> [WORK TASK] Repeat the records below line by line, exactly, finishing on the line that contains "StrictWeakOrder (cmp_less (λ".
◆ ◆ ◆ ◆ ◆ ◆ ◆
(* ===== verification/CStdlibProps.v ===== *)
(** * Properties of lib/stdlib.c *)
From S2P Require Import Prelude ListSpec Mem CStdlib CStdlibFacts.
Local Open Scope Z_scope.

(** C37: [qsort] sorts.  For every comparison function of the [strcmp] kind and
    every array of fewer than 2^31 - 1 elements of any size, it ends, leaves in
    the array a permutation of its elements in nondecreasing order, and writes no
    byte outside the array. *)
Theorem qsort_correct m arr size compare es :
  StrictWeakOrder (cmp_less compare) → array_at arr size m es → 0 < size → 0 < arr →
  cnt_of es < 2 ^ 31 - 1 →
  ∃ m' es', qsort arr (cnt_of es) size compare m = Ok (tt, m') ∧ array_at arr size m' es' ∧
    es' ≡ₚ es ∧ Sorted (λ x y, compare x y ≤ 0) es' ∧ array_frame arr size es m m'.
Proof.
  intros Hswo Ha Hs Harr Hc. unfold qsort, compare_thunk.
  assert (wp (sort arr (cnt_of es) size compare) m (λ _ m', ∃ es', array_at arr size m' es' ∧
    es' ≡ₚ es ∧ Sorted (λ x y, compare x y ≤ 0) es' ∧ array_frame arr size es m m')) as Hwp.
  { eapply wp_sort; try done. intros m' es' ? ? ? Hso. exists es'. split_and!; try done.
    clear -Hso. induction Hso as [|x xs _ IH Hx]; [constructor|]. constructor; [done|].
    destruct Hx as [|y ys Hxy]; constructor. unfold not_after, cmp_less in Hxy. by apply Z.ltb_ge in Hxy. }
  apply wp_ok in Hwp as ([] & m' & Hrun & es' & ?). eauto.
Qed.

(** Single bytes compared by value. *)
Definition ex_compare : compare_func := λ a b, match a, b with x :: _, y :: _ => x - y | _, _ => 0 end.
Definition ex_array : list (list Z) := [[5]; [3]; [9]; [1]].

Lemma ex_compare_swo :
  StrictWeakOrder (cmp_less (λ a b, default 0 (head a) - default 0 (head b))).
Proof. split; unfold cmp_less; intros; rewrite ?Z.ltb_lt, ?Z.ltb_ge in *; lia. Qed.

Lemma qsort_correct_witness :
  ∃ m' es', qsort 100 4 1 (λ a b, default 0 (head a) - default 0 (head b))
      (write ∅ 100 (concat ex_array)) = Ok (tt, m') ∧
    array_at 100 1 m' es' ∧ es' ≡ₚ ex_array ∧
    Sorted (λ x y : list Z, default 0 (head x) - default 0 (head y) ≤ 0) es'.
Proof.
  destruct (qsort_correct (write ∅ 100 (concat ex_array)) 100 1
    (λ a b, default 0 (head a) - default 0 (head b)) ex_array) as (m' & es' & H1 & H2 & H3 & H4 & _).
  - apply ex_compare_swo.
  - split; [apply bytes_at_write|repeat constructor].
  - lia.
  - lia.
  - vm_compute. reflexivity.
  - exists m', es'. split; [exact H1|]. by split_and!.
Defined.

(** [bsearch] in an array that is in order for the key finds an element
    that compares equal to it, and returns a null pointer only if there is
    none.  It ends after at most [cnt] probes, all of them inside the array. *)
Theorem bsearch_correct m arr size compare key es :
  array_at arr size m es → 0 < size → ordered_for compare key es →
  ∃ p, bsearch key arr (cnt_of es) size compare m = Ok (p, m) ∧
    ((∃ k x, p = arr + Z.of_nat k * size ∧ es !! k = Some x ∧ compare key x = 0) ∨
     (p = 0 ∧ ∀ k x, es !! k = Some x → compare key x ≠ 0)).
Proof.
  intros Ha Hs Hord. unfold bsearch, compare_thunk.
  assert (wp (binary_search key arr (cnt_of es) size compare) m (λ p m', m' = m ∧
    ((∃ k x, p = arr + Z.of_nat k * size ∧ es !! k = Some x ∧ compare key x = 0) ∨
     (p = 0 ∧ ∀ k x, es !! k = Some x → compare key x ≠ 0)))) as Hwp.
  { eapply wp_binary_search; try done; eauto 10. }
  apply wp_ok in Hwp as (p & m' & Hrun & -> & ?). eauto.
Qed.

Lemma bsearch_correct_witness :
  ∃ p, bsearch [5] 100 2 1 ex_compare (write ∅ 100 [3; 5]) = Ok (p, write ∅ 100 [3; 5]) ∧
    ((∃ k x, p = 100 + Z.of_nat k * 1 ∧ ([[3]; [5]] : list (list Z)) !! k = Some x ∧ ex_compare [5] x = 0) ∨
     (p = 0 ∧ ∀ k x, ([[3]; [5]] : list (list Z)) !! k = Some x → ex_compare [5] x ≠ 0)).
Proof.
  apply (bsearch_correct (write ∅ 100 [3; 5]) 100 1 ex_compare [5] [[3]; [5]]).
  - split; [apply bytes_at_write|repeat constructor].
  - lia.
  - intros [|[|i]] [|[|j]] x y Hij Hx Hy; simplify_eq/=; lia.
Defined.

(** [atoi] reads a decimal number: white space, an optional sign and a
    nonempty run of digits, whatever follows, give the number they denote, as
    long as it fits an [int] (the most negative one included). *)
Theorem atoi_correct m a sp sg negative ds rest :
  cstr m a (sp ++ sg ++ ds ++ rest) → 0 < a →
  Forall (λ c, isspace c = true) sp → (sg, negative) ∈ signs →
  Forall (λ c, isdigit c = true) ds → ds ≠ [] → ends_with isdigit rest →
  let n := if (negative : bool) then - digits_value ds else digits_value ds in
  - 2 ^ 31 ≤ n < 2 ^ 31 → atoi a m = Ok (n, m).
Proof.
  intros Hs Ha Hsp Hsg Hds Hne Hend n Hn. apply wp_det_ok.
  eapply wp_atoi; try done. split; [|done]. by apply s32_small.
Qed.

(** [" -42x"] *)
Lemma atoi_correct_witness : atoi 100 (write ∅ 100 [32; 45; 52; 50; 120; 0]) = Ok (-42, write ∅ 100 [32; 45; 52; 50; 120; 0]).
Proof.
  apply (atoi_correct _ 100 [32] [45] true [52; 50] [120]).
  - apply (cstr_write ∅ 100 [32; 45; 52; 50; 120]). repeat constructor; lia.
  - lia.
  - repeat constructor.
  - unfold signs. set_solver.
  - repeat constructor.
  - done.
  - by intros c [= <-].
  - vm_compute. split; [discriminate|reflexivity].
Defined.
◆ ◆ ◆ ◆ ◆ ◆ ◆
> [ANSWER SECTION]
(* ===== verification/CStdlibProps.v ===== *)
(** * Properties of lib/stdlib.c *)
From S2P Require Import Prelude ListSpec Mem CStdlib CStdlibFacts.
Local Open Scope Z_scope.

(** C37: [qsort] sorts.  For every comparison function of the [strcmp] kind and
    every array of fewer than 2^31 - 1 elements of any size, it ends, leaves in
    the array a permutation of its elements in nondecreasing order, and writes no
    byte outside the array. *)
Theorem qsort_correct m arr size compare es :
  StrictWeakOrder (cmp_less compare) → array_at arr size m es → 0 < size → 0 < arr →
  cnt_of es < 2 ^ 31 - 1 →
  ∃ m' es', qsort arr (cnt_of es) size compare m = Ok (tt, m') ∧ array_at arr size m' es' ∧
    es' ≡ₚ es ∧ Sorted (λ x y, compare x y ≤ 0) es' ∧ array_frame arr size es m m'.
Proof.
  intros Hswo Ha Hs Harr Hc. unfold qsort, compare_thunk.
  assert (wp (sort arr (cnt_of es) size compare) m (λ _ m', ∃ es', array_at arr size m' es' ∧
    es' ≡ₚ es ∧ Sorted (λ x y, compare x y ≤ 0) es' ∧ array_frame arr size es m m')) as Hwp.
  { eapply wp_sort; try done. intros m' es' ? ? ? Hso. exists es'. split_and!; try done.
    clear -Hso. induction Hso as [|x xs _ IH Hx]; [constructor|]. constructor; [done|].
    destruct Hx as [|y ys Hxy]; constructor. unfold not_after, cmp_less in Hxy. by apply Z.ltb_ge in Hxy. }
  apply wp_ok in Hwp as ([] & m' & Hrun & es' & ?). eauto.
Qed.

(** Single bytes compared by value. *)
Definition ex_compare : compare_func := λ a b, match a, b with x :: _, y :: _ => x - y | _, _ => 0 end.
Definition ex_array : list (list Z) := [[5]; [3]; [9]; [1]].

Lemma ex_compare_swo :
  StrictWeakOrder (cmp_less (λ a b, default 0 (head a) - default 0 (head b))).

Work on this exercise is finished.